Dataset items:
====================

(* ===== verification/ConditionsFacts.v ===== *)
(** * Correctness of setting and querying conditions

    The invariant of a condition list (one condition per type, [Ready] first
    and the others in the order of their types), its preservation by [Set_],
    and what [Set_] does to a lookup. *)

From S2P Require Import Prelude Types Conditions.

(** ** Looking up a condition list *)

Definition types (cs : list Condition) : list string := c_Type <$> cs.

Definition find_cond (cs : list Condition) (t : string) : option Condition :=
  snd <$> list_find (λ c, c_Type c = t) cs.

Lemma find_cond_None cs t : find_cond cs t = None ↔ t ∉ types cs.
Proof.
  unfold find_cond, types. rewrite fmap_None, list_find_None, Forall_forall.
  rewrite list_elem_of_fmap. naive_solver.
Qed.

Lemma find_cond_Some_1 cs t c : find_cond cs t = Some c → c ∈ cs ∧ c_Type c = t.
Proof.
  unfold find_cond. rewrite fmap_Some. intros ([i x] & Hf & ->).
  apply list_find_Some in Hf as (Hi & Ht & _). split; [|done].
  by eapply list_elem_of_lookup_2.
Qed.

Lemma find_cond_Some cs t c :
  NoDup (types cs) → find_cond cs t = Some c ↔ c ∈ cs ∧ c_Type c = t.
Proof.
  intros Hnd. split; [apply find_cond_Some_1|]. intros [Hin Ht].
  destruct (find_cond cs t) as [c'|] eqn:Hf.
  - apply find_cond_Some_1 in Hf as [Hin' Ht'].
    apply list_elem_of_lookup in Hin as [i Hi], Hin' as [j Hj].
    f_equal. assert (i = j) as ->; [|congruence].
    apply (NoDup_lookup (types cs) i j t Hnd); unfold types;
      by rewrite list_lookup_fmap, ?Hi, ?Hj; simpl; f_equal.
  - apply find_cond_None in Hf. destruct Hf. subst t. unfold types.
    by apply list_elem_of_fmap_2.
Qed.

Lemma find_cond_perm cs cs' t :
  NoDup (types cs) → cs ≡ₚ cs' → find_cond cs t = find_cond cs' t.
Proof.
  intros Hnd Hp.
  assert (NoDup (types cs')) as Hnd' by (unfold types in *; by rewrite <- Hp).
  apply option_eq. intros c. rewrite !find_cond_Some by done. by rewrite Hp.
Qed.

Lemma find_cond_cons c cs t :
  find_cond (c :: cs) t = if decide (c_Type c = t) then Some c else find_cond cs t.
Proof.
  unfold find_cond. simpl. case_decide; [done|].
  destruct (list_find _ cs) as [[i x]|]; done.
Qed.

Lemma find_cond_app cs cs' t :
  find_cond (cs ++ cs') t =
    match find_cond cs t with Some c => Some c | None => find_cond cs' t end.
Proof.
  induction cs as [|c cs IH]; [done|]. simpl. rewrite !find_cond_cons.
  by case_decide.
Qed.

Lemma IsConditionTrue_spec cs t :
  IsConditionTrue cs t = true ↔ ∃ c, c ∈ cs ∧ c_Type c = t ∧ c_Status c = ConditionTrue.
Proof.
  unfold IsConditionTrue. rewrite existsb_elem.
  setoid_rewrite andb_true_iff. by setoid_rewrite bool_decide_eq_true.
Qed.

(** ** The order of conditions *)

Lemma lexicographicLess_asym i j :
  lexicographicLess i j = true → lexicographicLess j i = false.
Proof.
  unfold lexicographicLess.
  repeat case_bool_decide; simpl; rewrite ?andb_true_r, ?andb_false_r; try done.
  apply str_lt_asym.
Qed.

Lemma lexicographicLess_total i j :
  lexicographicLess i j = false → lexicographicLess j i = false → c_Type i = c_Type j.
Proof.
  unfold lexicographicLess.
  repeat case_bool_decide; simpl; rewrite ?andb_true_r, ?andb_false_r;
    try done; try congruence.
  apply str_lt_total.
Qed.

Lemma not_lexicographicLess_trans a b c :
  not_less lexicographicLess a b → not_less lexicographicLess b c →
  not_less lexicographicLess a c.
Proof.
  unfold not_less, lexicographicLess.
  repeat case_bool_decide; simpl; rewrite ?andb_true_r, ?andb_false_r; try done.
  intros Hab Hbc. destruct (str_lt (c_Type c) (c_Type a)) eqn:Hca; [|done].
  destruct (str_lt (c_Type a) (c_Type b)) eqn:Hab'.
  - by rewrite (str_lt_trans _ _ _ Hca Hab') in Hbc.
  - rewrite (str_lt_total _ _ Hab' Hab) in Hca. congruence.
Qed.

(** One condition per type, in the order the consumer sees. *)
Definition wf_conditions (cs : list Condition) : Prop :=
  NoDup (types cs) ∧ StronglySorted (not_less lexicographicLess) cs.

Lemma go_sort_wf cs :
  NoDup (types cs) → wf_conditions (go_sort lexicographicLess cs).
Proof.
  intros Hnd. split.
  - unfold types in *. by rewrite go_sort_perm.
  - apply go_sort_sorted;
      eauto using lexicographicLess_asym, not_lexicographicLess_trans.
Qed.

(** A well-formed list is determined by its set of conditions, so any sorting
    algorithm gives the list the model computes. *)
Lemma wf_conditions_unique cs cs' :
  wf_conditions cs → wf_conditions cs' → cs ≡ₚ cs' → cs = cs'.
Proof.
  intros [Hnd Hs] [_ Hs'] Hp. revert cs' Hs' Hp.
  induction cs as [|c cs IH]; intros cs' Hs' Hp.
  { by apply Permutation_nil_l in Hp. }
  destruct cs' as [|c' cs']; [by apply Permutation_nil_r in Hp|].
  apply StronglySorted_cons in Hs as [Hc Hs], Hs' as [Hc' Hs'].
  unfold types in Hnd. simpl in Hnd. apply NoDup_cons in Hnd as [Hni Hnd].
  rewrite Forall_forall in Hc, Hc'.
  assert (c = c') as ->.
  { assert (c ∈ c' :: cs') as Hin by (rewrite <- Hp; left).
    assert (c' ∈ c :: cs) as Hin' by (rewrite Hp; left).
    apply elem_of_cons in Hin as [?|Hin]; [done|].
    apply elem_of_cons in Hin' as [?|Hin']; [done|].
    destruct Hni. rewrite (lexicographicLess_total c c') by (by apply Hc' || by apply Hc).
    by apply list_elem_of_fmap_2. }
  f_equal. apply IH; [done|done|done|]. by apply Permutation_cons_inv in Hp.
Qed.

(** ** [Set_] *)

Lemma set_existing_None now c cs :
  set_existing now c cs = None ↔ c_Type c ∉ types cs.
Proof.
  unfold types. induction cs as [|e cs IH]; simpl; [set_solver|].
  case_decide as He.
  - case_match; split; set_solver.
  - rewrite fmap_None, IH. set_solver.
Qed.

Lemma set_existing_types now c cs cs' :
  set_existing now c cs = Some cs' → types cs' = types cs.
Proof.
  unfold types. revert cs'. induction cs as [|e cs IH]; intros cs'; simpl; [done|].
  case_decide as He.
  - case_match; intros; simplify_eq/=; congruence.
  - rewrite fmap_Some. intros (cs'' & Hs & ->). simpl. f_equal. by apply IH.
Qed.

Lemma set_existing_find now c cs cs' t :
  set_existing now c cs = Some cs' →
  find_cond cs' t =
    if decide (t = c_Type c) then
      (λ e, if hasSameState e c then e else set_LastTransitionTime c now)
        <$> find_cond cs t
    else find_cond cs t.
Proof.
  revert cs'. induction cs as [|e cs IH]; intros cs'; simpl; [done|].
  destruct (decide (c_Type e = c_Type c)) as [He|He].
  - set (e' := if hasSameState e c then e else set_LastTransitionTime c now).
    intros Hs. assert (cs' = e' :: cs) as -> by (unfold e'; destruct (hasSameState e c); congruence).
    assert (c_Type e' = c_Type c) as Ht by (unfold e'; by destruct (hasSameState e c)).
    rewrite !find_cond_cons, Ht, He.
    destruct (decide (t = c_Type c)) as [->|Htc]; [by rewrite !decide_True|].
    by rewrite !decide_False by congruence.
  - rewrite fmap_Some. intros (cs'' & Hs & ->). rewrite !find_cond_cons.
    rewrite (IH _ Hs). repeat case_decide; congruence.
Qed.

Section Set_facts.
Context {T : Type} `{HL : SetterLaws T}.
Implicit Types o : T.

Lemma Get_find o t : Get o t = find_cond (GetConditions o) t.
Proof. done. Qed.

(** The condition [Set_] leaves for the type of its argument. *)
Definition settled (now : Z) (o : T) (c0 : Condition) : Condition :=
  let c := set_ObservedGeneration c0 (GetGeneration o) in
  match Get o (c_Type c0) with
  | Some e => if hasSameState e c0 then e else set_LastTransitionTime c now
  | None => if decide (c_LastTransitionTime c0 = 0)
            then set_LastTransitionTime c now else c
  end.

Lemma settled_type now o c0 : c_Type (settled now o c0) = c_Type c0.
Proof.
  unfold settled. destruct (Get o (c_Type c0)) as [e|] eqn:He.
  - apply find_cond_Some_1 in He as [_ He]. by case_match.
  - by case_decide.
Qed.

Lemma hasSameState_eq (i j : Condition) :
  hasSameState i j = true →
  c_Type i = c_Type j ∧ c_Status i = c_Status j ∧ c_Reason i = c_Reason j ∧
  c_Severity i = c_Severity j ∧ c_Message i = c_Message j.
Proof.
  unfold hasSameState. rewrite !andb_true_iff, !bool_decide_eq_true. tauto.
Qed.

(** Whatever was there, the settled condition has the requested state. *)
Lemma settled_same_state now o c0 : hasSameState (settled now o c0) c0 = true.
Proof.
  assert (∀ c, hasSameState c c = true) as Hrefl.
  { intros c. unfold hasSameState. by rewrite !bool_decide_true. }
  unfold settled. destruct (Get o (c_Type c0)) as [e|].
  - destruct (hasSameState e c0) eqn:He; [done|]. apply (Hrefl c0).
  - destruct (decide _); apply (Hrefl c0).
Qed.

Lemma Set_conditions_NoDup now o c0 :
  NoDup (types (GetConditions o)) →
  wf_conditions (GetConditions (Set_ now o (Some c0))).
Proof.
  intros Hnd. unfold Set_. rewrite Get_SetConditions. apply go_sort_wf.
  destruct (set_existing _ _ _) as [cs|] eqn:Hs.
  - by rewrite (set_existing_types _ _ _ _ Hs).
  - apply set_existing_None in Hs. unfold types in *. rewrite fmap_app.
    apply NoDup_app. split; [done|]. split; [|apply NoDup_singleton].
    simpl. case_decide; set_solver.
Qed.

Lemma Set_lookup now o c0 t :
  NoDup (types (GetConditions o)) →
  Get (Set_ now o (Some c0)) t =
    if decide (t = c_Type c0) then Some (settled now o c0) else Get o t.
Proof.
  intros Hnd. pose proof (Set_conditions_NoDup now o c0 Hnd) as [Hnd' _].
  revert Hnd'. rewrite !Get_find. unfold Set_. rewrite Get_SetConditions.
  set (c := set_ObservedGeneration c0 (GetGeneration o)). intros Hnd'.
  rewrite (find_cond_perm _ _ _ Hnd' (go_sort_perm _ _)).
  unfold settled. rewrite Get_find. fold c.
  destruct (set_existing now c (GetConditions o)) as [cs|] eqn:Hs.
  - rewrite (set_existing_find _ _ _ _ _ Hs). simpl.
    case_decide as Ht; [subst t|done].
    destruct (find_cond (GetConditions o) (c_Type c0)) as [e|] eqn:He; [done|].
    apply find_cond_None in He. apply (set_existing_None now c) in He. congruence.
  - apply set_existing_None, find_cond_None in Hs. simpl in Hs.
    rewrite find_cond_app, find_cond_cons. simpl.
    set (c' := if decide (c_LastTransitionTime c0 = 0) then _ else c).
    assert (c_Type c' = c_Type c0) as -> by (unfold c'; by destruct (decide _)).
    destruct (decide (t = c_Type c0)) as [->|Ht].
    + by rewrite Hs, decide_True.
    + rewrite decide_False by done. by destruct (find_cond (GetConditions o) t).
Qed.

(** Nothing but the condition list changes. *)
Lemma Set_SetConditions now o c :
  ∃ cs, Set_ now o c = o ∨ Set_ now o c = SetConditions o cs.
Proof. destruct c as [c|]; [|by exists []; left]. eexists. by right. Qed.
End Set_facts.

====================

WHAT THE TASK ASKS. Write down exactly the span of lines above from the one containing "- apply find_cond_Some_1 in He" to the one containing "rewrite find_cond_app, find_cond_cons.", both ends included.

FINISHED EXERCISE.
  - apply find_cond_Some_1 in He as [_ He]. by case_match.
  - by case_decide.
Qed.

Lemma hasSameState_eq (i j : Condition) :
  hasSameState i j = true →
  c_Type i = c_Type j ∧ c_Status i = c_Status j ∧ c_Reason i = c_Reason j ∧
  c_Severity i = c_Severity j ∧ c_Message i = c_Message j.
Proof.
  unfold hasSameState. rewrite !andb_true_iff, !bool_decide_eq_true. tauto.
Qed.

(** Whatever was there, the settled condition has the requested state. *)
Lemma settled_same_state now o c0 : hasSameState (settled now o c0) c0 = true.
Proof.
  assert (∀ c, hasSameState c c = true) as Hrefl.
  { intros c. unfold hasSameState. by rewrite !bool_decide_true. }
  unfold settled. destruct (Get o (c_Type c0)) as [e|].
  - destruct (hasSameState e c0) eqn:He; [done|]. apply (Hrefl c0).
  - destruct (decide _); apply (Hrefl c0).
Qed.

Lemma Set_conditions_NoDup now o c0 :
  NoDup (types (GetConditions o)) →
  wf_conditions (GetConditions (Set_ now o (Some c0))).
Proof.
  intros Hnd. unfold Set_. rewrite Get_SetConditions. apply go_sort_wf.
  destruct (set_existing _ _ _) as [cs|] eqn:Hs.
  - by rewrite (set_existing_types _ _ _ _ Hs).
  - apply set_existing_None in Hs. unfold types in *. rewrite fmap_app.
    apply NoDup_app. split; [done|]. split; [|apply NoDup_singleton].
    simpl. case_decide; set_solver.
Qed.

Lemma Set_lookup now o c0 t :
  NoDup (types (GetConditions o)) →
  Get (Set_ now o (Some c0)) t =
    if decide (t = c_Type c0) then Some (settled now o c0) else Get o t.
Proof.
  intros Hnd. pose proof (Set_conditions_NoDup now o c0 Hnd) as [Hnd' _].
  revert Hnd'. rewrite !Get_find. unfold Set_. rewrite Get_SetConditions.
  set (c := set_ObservedGeneration c0 (GetGeneration o)). intros Hnd'.
  rewrite (find_cond_perm _ _ _ Hnd' (go_sort_perm _ _)).
  unfold settled. rewrite Get_find. fold c.
  destruct (set_existing now c (GetConditions o)) as [cs|] eqn:Hs.
  - rewrite (set_existing_find _ _ _ _ _ Hs). simpl.
    case_decide as Ht; [subst t|done].
    destruct (find_cond (GetConditions o) (c_Type c0)) as [e|] eqn:He; [done|].
    apply find_cond_None in He. apply (set_existing_None now c) in He. congruence.
  - apply set_existing_None, find_cond_None in Hs. simpl in Hs.
    rewrite find_cond_app, find_cond_cons. simpl.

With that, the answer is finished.